INPUT DATA section start
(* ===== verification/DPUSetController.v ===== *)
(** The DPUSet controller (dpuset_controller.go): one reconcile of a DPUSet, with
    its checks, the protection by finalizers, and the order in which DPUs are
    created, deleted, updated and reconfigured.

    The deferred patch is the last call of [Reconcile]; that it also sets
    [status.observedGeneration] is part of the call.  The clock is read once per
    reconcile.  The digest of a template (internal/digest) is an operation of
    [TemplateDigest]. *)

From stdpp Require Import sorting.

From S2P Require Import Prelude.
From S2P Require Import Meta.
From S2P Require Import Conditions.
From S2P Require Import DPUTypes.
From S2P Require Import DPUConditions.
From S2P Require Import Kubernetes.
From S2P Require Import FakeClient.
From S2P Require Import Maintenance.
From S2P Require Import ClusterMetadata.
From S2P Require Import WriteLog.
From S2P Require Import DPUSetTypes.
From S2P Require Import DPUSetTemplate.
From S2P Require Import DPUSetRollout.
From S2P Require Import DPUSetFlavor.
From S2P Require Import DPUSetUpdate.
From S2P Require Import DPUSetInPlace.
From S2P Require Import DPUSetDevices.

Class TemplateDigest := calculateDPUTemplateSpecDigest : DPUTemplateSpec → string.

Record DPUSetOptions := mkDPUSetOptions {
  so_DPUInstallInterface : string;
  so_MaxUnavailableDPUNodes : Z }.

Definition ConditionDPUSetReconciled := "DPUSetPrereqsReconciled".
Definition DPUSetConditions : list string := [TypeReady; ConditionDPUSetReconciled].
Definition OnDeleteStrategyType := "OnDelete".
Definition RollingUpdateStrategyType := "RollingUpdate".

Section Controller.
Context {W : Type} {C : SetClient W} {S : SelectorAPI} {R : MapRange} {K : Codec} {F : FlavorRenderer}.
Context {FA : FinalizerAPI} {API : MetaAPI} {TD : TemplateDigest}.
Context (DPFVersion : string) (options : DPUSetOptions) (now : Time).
INPUT DATA section end
**TASK TO COMPLETE:**
Copy every line from the records above that contains the word "TemplateDigest".

**RESPONSE BELOW:**
    [TemplateDigest]. *)
Class TemplateDigest := calculateDPUTemplateSpecDigest : DPUTemplateSpec → string.
Context {FA : FinalizerAPI} {API : MetaAPI} {TD : TemplateDigest}.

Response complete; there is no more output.